Concernant l'achèvement de l'entreprise unique, chacun peut constater aujourd'hui que le calendrier initialement fixé était peu réaliste. Le projet de COM lui fixe pour échéance la fin de l'année 2014. Il s'agit de mutualiser toutes les fonctions de support, comme la gestion comptable et financière ou la gestion des ressources humaines, ou encore d'harmoniser les systèmes informatiques. L'achèvement de l'entreprise unique passe aussi par une négociation collective, rendue obligatoire, une gestion prévisionnelle des emplois et des compétences, une unification des statuts et une harmonisation en matière de salaires, d'horaires de travail et de qualifications.

À l'issue des négociations, un accord collectif couvrant l'ensemble des personnels de l'entreprise unique comportera une partie commune aux journalistes et aux personnels techniques et administratifs et des livres spécifiques à chacune de ces deux catégories de personnels.
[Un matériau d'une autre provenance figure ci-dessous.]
(** * Creating spatial data from GeoNames dumps: the notebook pipeline

    Shallow embedding of [dask_creating_spatial_data.ipynb].  The notebook
    is a chain of library calls,

      dd.read_csv  ->  dd.concat  ->  boolean-mask selection
                   ->  dg.points_from_xy / column assignment
                   ->  dg.from_dask_dataframe(..).compute()  ->  to_file

    and each definition below embeds one of these calls as the notebook
    makes it (same arguments, same defaults).  A dask dataframe is a list
    of partitions, a partition a list of rows; [compute] concatenates the
    partitions in order.  Lazy evaluation is collapsed: an exception that
    dask would raise when the graph is computed is the [Raise] result of
    the stage that causes it; when a run has several defects the model
    reports the first one in source order.  The row index of the frames is left out:
    the only place the notebook depends on it is the assignment of the
    geometry column, whose right-hand side is built with the index of the
    very partition it is assigned to, so that the assignment is positional.

    Text fields are taken after tokenisation (a source line is the list of
    its tab-separated fields); quoting is outside the model. *)

From Stdlib Require Import ZArith Ascii String List Bool Lia Permutation.
From Stdlib Require Import Floats.SpecFloat.
From stdpp Require Import base option list strings gmap.

Open Scope string_scope.
Open Scope list_scope.
Open Scope nat_scope.

(** ** Exceptions and results *)

(** The Python exception classes the modelled calls raise. *)
Inductive exn : Type :=
  | FileNotFoundError   (* dd.read_csv on a path that does not exist *)
  | ParserError         (* pandas tokenizer: "Expected n fields, saw m" *)
  | ValueError.         (* a field or cell cannot be converted; dd.read_csv
                           on a file of no byte *)

Inductive result (A : Type) : Type :=
  | Ok (a : A)
  | Raise (e : exn).
Arguments Ok {A} a.
Arguments Raise {A} e.

#[export] Instance result_ret : MRet result := fun A a => Ok a.
#[export] Instance result_bind : MBind result := fun A B f m =>
  match m with
  | Ok a => f a
  | Raise e => Raise e
  end.
#[export] Instance result_fmap : FMap result := fun A B f m =>
  match m with
  | Ok a => Ok (f a)
  | Raise e => Raise e
  end.

Definition is_ok {A} (m : result A) : bool :=
  match m with Ok _ => true | Raise _ => false end.
Definition is_error {A} (m : result A) : bool := negb (is_ok m).

(** Sequencing a list of fallible steps, left to right. *)
Fixpoint traverse {A B} (f : A -> result B) (l : list A) : result (list B) :=
  match l with
  | [] => Ok []
  | x :: l' => y ← f x; ys ← traverse f l'; Ok (y :: ys)
  end.

(** ** Cells, rows and the declared schema *)

(** binary64 values, as IEEE 754 data. *)
Definition float64 := spec_float.
Definition NaN : float64 := S754_nan.
Definition float_of_Z (z : Z) : float64 := binary_normalize 53 1024 z 0 false.

(** A cell of a pandas column is a dynamically typed Python value.  A
    missing value is the float NaN, also in an [object] column. *)
Inductive cell : Type :=
  | Int (z : Z)
  | Float (f : float64)
  | Str (s : string).

#[export] Instance spec_float_eq_dec : EqDecision spec_float.
Proof. solve_decision. Defined.
#[export] Instance cell_eq_dec : EqDecision cell.
Proof. solve_decision. Defined.

Definition is_float (c : cell) : bool :=
  match c with Float _ => true | _ => false end.

(** [column_names], in file order. *)
Definition column_names : list string :=
  [ "geonameid"; "name"; "asciiname"; "alternatenames";
    "latitude"; "longitude"; "feature class"; "feature code";
    "country code"; "cc2"; "admin1 code"; "admin2 code";
    "admin3 code"; "admin4 code"; "population"; "elevation";
    "dem"; "timezone"; "modification date" ].
(** ** The summary values and the size of a built table *)

(** X3: an iterator without entries gives a table: no entries, no deletes,
    the 5 bytes of the header as data with the pointer and the index offset
    both 5, [nil] keys, and the version bounds left at their initial values,
    [minVersion] above [maxVersion]. *)
Theorem BuildSSTable_empty (fmt : byte) (h1 h2 : N) (now : Z) :
  BuildSSTable fmt h1 h2 Exhausted now =
  Returned
    {| table := {| format := fmt; maxKeyLength := 0; numEntries := 0;
                   numDeletes := 0; indexOffset := 5;
                   creationTime := uint64 now;
                   data := fmt :: le_split 4 5 |};
       smallestKey := []; largestKey := [];
       minVersion := MaxUint64; maxVersion := 0 |}.
Proof.
  change Exhausted with (iter_of []).
  rewrite BuildSSTable_valid by reflexivity. reflexivity.
Qed.

Lemma last_default {A : Type} (l : list A) (d d' : A) :
  l <> [] -> last l d = last l d'.
Proof.
  induction l as [|x l IH]; [congruence|]. intros _.
  destruct l as [|y l]; [reflexivity|].
  cbn [last] in IH |- *. apply IH. discriminate.
Qed.

Lemma last_as_nth {A : Type} (l : list A) (x : A) :
  last l x = nth (length l) (x :: l) x.
Proof.
  revert x. induction l as [|y l IH]; intros x; [reflexivity|].
  change (nth (length (y :: l)) (x :: y :: l) x)
    with (nth (length l) (y :: l) x).
  rewrite (nth_indep (y :: l) x y) by (cbn [length]; lia).
  rewrite <- (IH y).
  destruct l as [|z l]; [reflexivity|].
  change (last (y :: z :: l) x) with (last (z :: l) x).
  apply last_default. discriminate.
Qed.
Je conclurai en soulignant les défis qui s'imposent à France Télévisions : l'entreprise doit faire face à un paysage audiovisuel en perpétuelle mutation, voire même en révolution. Dans ce contexte, les engagements du projet de COM dans le domaine de la création et du numérique, l'assurance d'une dotation publique à un niveau satisfaisant alors que le budget est très contraint et la possibilité pour France Télévisions de disposer des recettes tirées de la « surperformance » publicitaire me conduisent à émettre un avis très favorable sur ce projet de contrat d'objectifs et de moyens.